Goal of the exercise: Your answer should consist solely of the lines from the first line of the data through the line with "application database are", each reproduced exactly.

(Stored items)

(* ===== verification/StateVerification.v ===== *)
(** p4rt_app: [state_verification.cc], the comparison of packet replication entries
    ([packet_replication_entry_translation.cc]), and [VerifyState] of [p4runtime_impl.cc].  The tables of the
    application database are compared with the cache of entities and with the state tables. *)
From S2P Require Import Prelude Abseil NetAddr NetAddrText IrUtils EntityKeys IrData IrTranslation AppDb TableTypes AclTable Hashing AppDbEntry ResourceUtilization WritePath PortTranslation SonicWrite Schema Reconcile Pipeline DecimalString AppDbEntryCorrect.
From S2P Require SdnController IrCorrect.
From S2P Require Import IrProgramCorrect.

(** * Failures *)

(** The messages, with the names of the databases. *)
Inductive Failure :=
  | MissingKey (db_name key : str)
  | DuplicateFields (db_name key : str)
  | UntranslatedValues (db_name key : str)
  | EntriesDiffer (key : str)
  | UntranslatedEntities (count : nat) (packet_replication : bool)
  | MetadataMismatch
  | MissingReplica (db_name replica : str) (group_id : Z)
  | MissingGroup (db_name : str) (group_id : Z).

(** * Redis tables *)

(** The list of pairs as a map; a field that is there twice is an error. *)
Definition ListToMap (l : FieldValues) : result (gmap str str) :=
  fold_result (λ m '(field, value), match m !! field with Some _ => Err kInternal | None => Ok (<[field := value]> m) end) l ∅.

Record RedisTableEntry := mkRedisTableEntry { values : gmap str str; errors : option Failure }.
Record RedisTable := mkRedisTable { db_name : str; entries : list (str * RedisTableEntry) }.

Definition redis_entry (name table_key : str) (l : FieldValues) : RedisTableEntry :=
  match ListToMap l with
  | Ok m => mkRedisTableEntry m None
  | _ => mkRedisTableEntry ∅ (Some (DuplicateFields name table_key))
  end.

Section verification.
Context `{AbslStrings} `{SwssSchema} `{AclLibraries} `{EntryLibraries}.

Definition ReadAllEntriesFromRedisTable (table : gmap str FieldValues) (name : str) : RedisTable :=
  mkRedisTable name
    (fold_left (λ m key, bt_set key (redis_entry name key (db_get key table)) m) (db_keys table) []).

Definition translate_entity (name : str) (ir_p4_info : IrP4Info) (m : list (str * RedisTableEntry)) (ir_entity : IrEntity)
  : result (list (str * RedisTableEntry)) :=
  match ir_entity with
  | IrTable te =>
    match GetRedisP4rtTableKey te ir_p4_info with
    | Die => Die
    | Err _ => Ok m
    | Ok table_key =>
      match IrTableEntryToAppDbValues te with
      | Die => Die
      | Err _ => Ok (bt_set table_key (mkRedisTableEntry ∅ (Some (UntranslatedValues name table_key))) m)
      | Ok app_db_values => Ok (bt_set table_key (redis_entry name table_key app_db_values) m)
      end
    end
  | _ => Ok m
  end.
Definition TranslateP4rtIrEntitiesIntoRedisTable (ir_entities : list IrEntity) (name : str) (ir_p4_info : IrP4Info)
  : result RedisTable :=
  m ← fold_result (translate_entity name ir_p4_info) ir_entities []; Ok (mkRedisTable name m).

Definition CompareTableEntries (key : str) (entry_a entry_b : RedisTableEntry) : option Failure :=
  if bool_decide (values entry_a = values entry_b) then None else Some (EntriesDiffer key).

(** Two entries of one key: their errors, or how they differ. *)
Definition compare_entries (key : str) (a b : RedisTableEntry) : list Failure :=
  match option_list (errors a) ++ option_list (errors b) with
  | [] => option_list (CompareTableEntries key a b)
  | failures => failures
  end.

(** Both tables are walked in the order of their keys. *)
Fixpoint compare_loop (name_a name_b : str) (a : list (str * RedisTableEntry)) : list (str * RedisTableEntry) → list Failure :=
  fix go b :=
    match a, b with
    | [], b => map (λ x, MissingKey name_a (fst x)) b
    | a, [] => map (λ x, MissingKey name_b (fst x)) a
    | (key_a, x) :: a', (key_b, y) :: b' =>
      if str_ltb key_b key_a then MissingKey name_a key_b :: go b'
      else if str_ltb key_a key_b then MissingKey name_b key_a :: compare_loop name_a name_b a' b
      else compare_entries key_a x y ++ compare_loop name_a name_b a' b'
    end.
Definition CompareTables (table_a table_b : RedisTable) : list Failure :=
  compare_loop (db_name table_a) (db_name table_b) (entries table_a) (entries table_b).

Definition VerifyAppStateDbAndAppDbEntries (app_state_db app_db : gmap str FieldValues) : list Failure :=
  CompareTables (ReadAllEntriesFromRedisTable app_db $"AppDb") (ReadAllEntriesFromRedisTable app_state_db $"AppStateDb").

(** Definitions and packet replication entries are left out. *)
Definition not_an_entry (key : str) : bool :=
  StartsWith key $"ACL_TABLE_DEFINITION_TABLE:" || StartsWith key $"TABLES_DEFINITION_TABLE:" ||
  StartsWith key APP_P4RT_REPLICATION_IP_MULTICAST_TABLE_NAME.

Definition VerifyP4rtTableWithCacheEntities (app_db : gmap str FieldValues) (ir_entities : list IrEntity)
  (ir_p4_info : IrP4Info) : result (list Failure) :=
  let redis_db_entries := ReadAllEntriesFromRedisTable app_db $"AppDb" in
  let redis_db_entries :=
    mkRedisTable (db_name redis_db_entries) (List.filter (λ x, negb (not_an_entry (fst x))) (entries redis_db_entries)) in
  cache ← TranslateP4rtIrEntitiesIntoRedisTable ir_entities $"EntityCache" ir_p4_info;
  Ok (CompareTables redis_db_entries cache).

(** * Packet replication *)

Definition entity_group (e : IrEntity) : Ir.MulticastGroupEntry :=
  match e with IrPacketReplicationEngine e => multicast_group_entry e | _ => Ir.mkMulticast 0 [] [] end.

(** "port_instance"; instances are unsigned. *)
Definition port_instance (r : Ir.Replica) : str := Ir.replica_port r ++ $"_" ++ StrCatInt (Ir.replica_instance r).
Definition port_instances (g : Ir.MulticastGroupEntry) : gset str := list_to_set (map port_instance (Ir.replicas g)).

Definition ComparePacketReplicationEntities (app_db cache : Ir.MulticastGroupEntry) : list Failure :=
  (if bool_decide (Ir.group_metadata app_db = Ir.group_metadata cache) then [] else [MetadataMismatch]) ++
  map (λ r, MissingReplica $"cache" r (Ir.group_id app_db)) (in_order_set (port_instances app_db ∖ port_instances cache)) ++
  map (λ r, MissingReplica $"APP DB" r (Ir.group_id app_db)) (in_order_set (port_instances cache ∖ port_instances app_db)).

(** An [absl::btree_map] from group ids; the last group of an id stays. *)
Fixpoint id_set {V} (id : Z) (v : V) (m : list (Z * V)) : list (Z * V) :=
  match m with
  | [] => [(id, v)]
  | (id', x) :: m' =>
    if id <? id' then (id, v) :: m else if id' <? id then (id', x) :: id_set id v m' else (id, v) :: m'
  end.
Fixpoint id_find {V} (id : Z) (m : list (Z * V)) : option V :=
  match m with [] => None | (id', x) :: m => if id' =? id then Some x else id_find id m end.
Definition groups_by_id (l : list IrEntity) : list (Z * Ir.MulticastGroupEntry) :=
  fold_left (λ m e, id_set (Ir.group_id (entity_group e)) (entity_group e) m) l [].

Definition ComparePacketReplicationTableEntries (entries_app_db entries_cache : list IrEntity) : list Failure :=
  let map_app_db := groups_by_id entries_app_db in
  let map_cache := groups_by_id entries_cache in
  flat_map (λ '(id, g), match id_find id map_cache with
                        | None => [MissingGroup $"cache" id]
                        | Some g' => ComparePacketReplicationEntities g g'
                        end) map_app_db ++
  flat_map (λ '(id, _), match id_find id map_app_db with None => [MissingGroup $"APP DB" id] | Some _ => [] end) map_cache.

(** The entries are used also when they could not be read, which stops the server. *)
Definition VerifyPacketReplicationWithCacheEntities (p4rt_table : gmap str FieldValues) (cache_ir_entities : list IrEntity)
  : result (list Failure) :=
  redis_db_ir_entries ← (match AppDbEntry.GetAllAppDbPacketReplicationTableEntries p4rt_table with Ok l => Ok l | _ => Die end);
  Ok (ComparePacketReplicationTableEntries (map IrPacketReplicationEngine redis_db_ir_entries) cache_ir_entities).
End verification.

(** * VerifyState *)

Section verify_state.
Context {C Storage : Type} `{SwitchLibraries C} `{AbslStrings} `{!Ipv6.Inet} `{Gutil}.
Context `{SwssSchema} `{AclLibraries} `{EntryLibraries}.
Abbreviation Switch := (Switch C Storage).

(** ir_translation.cc *)
Definition TranslatePiEntityForOrchAgent (ir_p4_info : IrP4Info) (t : Translations) (translate_key_only : bool)
  (pi_entity : Entity) : result IrEntity :=
  let update := PortTranslation.UpdateIrEntityForOrchAgent simple_atoi simple_hex_atoi format_hex SonicWrite.valid_utf8
    (tables_by_name ir_p4_info) (translate_port_ids_ t) (port_translation_map t) (cpu_queues t) (front_panel_queues t) in
  let options := pdpi_options translate_key_only in
  match pi_entity with
  | kTableEntry entry =>
    ir ← PiTableEntryToIr SonicWrite.valid_utf8 ir_p4_info entry options; update (IrTable ir)
  | kPacketReplicationEngineEntry entry =>
    ir ← PiPacketReplicationEngineEntryToIr entry options; update (IrPacketReplicationEngine ir)
  | _ => IrTranslation.PiEntityToIr SonicWrite.valid_utf8 ir_p4_info pi_entity options
  end.

Definition of_type (packet_replication : bool) (e : Entity) : bool :=
  match e with
  | kTableEntry _ => negb packet_replication
  | kPacketReplicationEngineEntry _ => packet_replication
  | _ => false
  end.

(** The translated entities that belong to the P4RT table, and how many could not be translated. *)
Definition cache_step (ir_p4_info : IrP4Info) (t : Translations) (packet_replication : bool)
  (state : list IrEntity * nat) (pi_entity : Entity) : result (list IrEntity * nat) :=
  if negb (of_type packet_replication pi_entity) then Ok state
  else
    match TranslatePiEntityForOrchAgent ir_p4_info t false pi_entity with
    | Die => Die
    | Err _ => Ok (fst state, S (snd state))
    | Ok ir =>
      if bool_decide (GetAppDbTableType ir = P4RT) then Ok (fst state ++ [ir], snd state) else Ok state
    end.
Definition GetIrEntitiesFromCache (entity_cache : EntityMap) (ir_p4_info : IrP4Info) (t : Translations)
  (packet_replication : bool) : result (list IrEntity * list Failure) :=
  '(ir_entries, failure_count) ←
    fold_result (cache_step ir_p4_info t packet_replication) (map snd (map_to_list entity_cache)) ([], 0%nat);
  Ok (ir_entries, if (0 <? failure_count)%nat then [UntranslatedEntities failure_count packet_replication] else []).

Response for this exercise:
(* ===== verification/StateVerification.v ===== *)
(** p4rt_app: [state_verification.cc], the comparison of packet replication entries
    ([packet_replication_entry_translation.cc]), and [VerifyState] of [p4runtime_impl.cc].  The tables of the
    application database are compared with the cache of entities and with the state tables. *)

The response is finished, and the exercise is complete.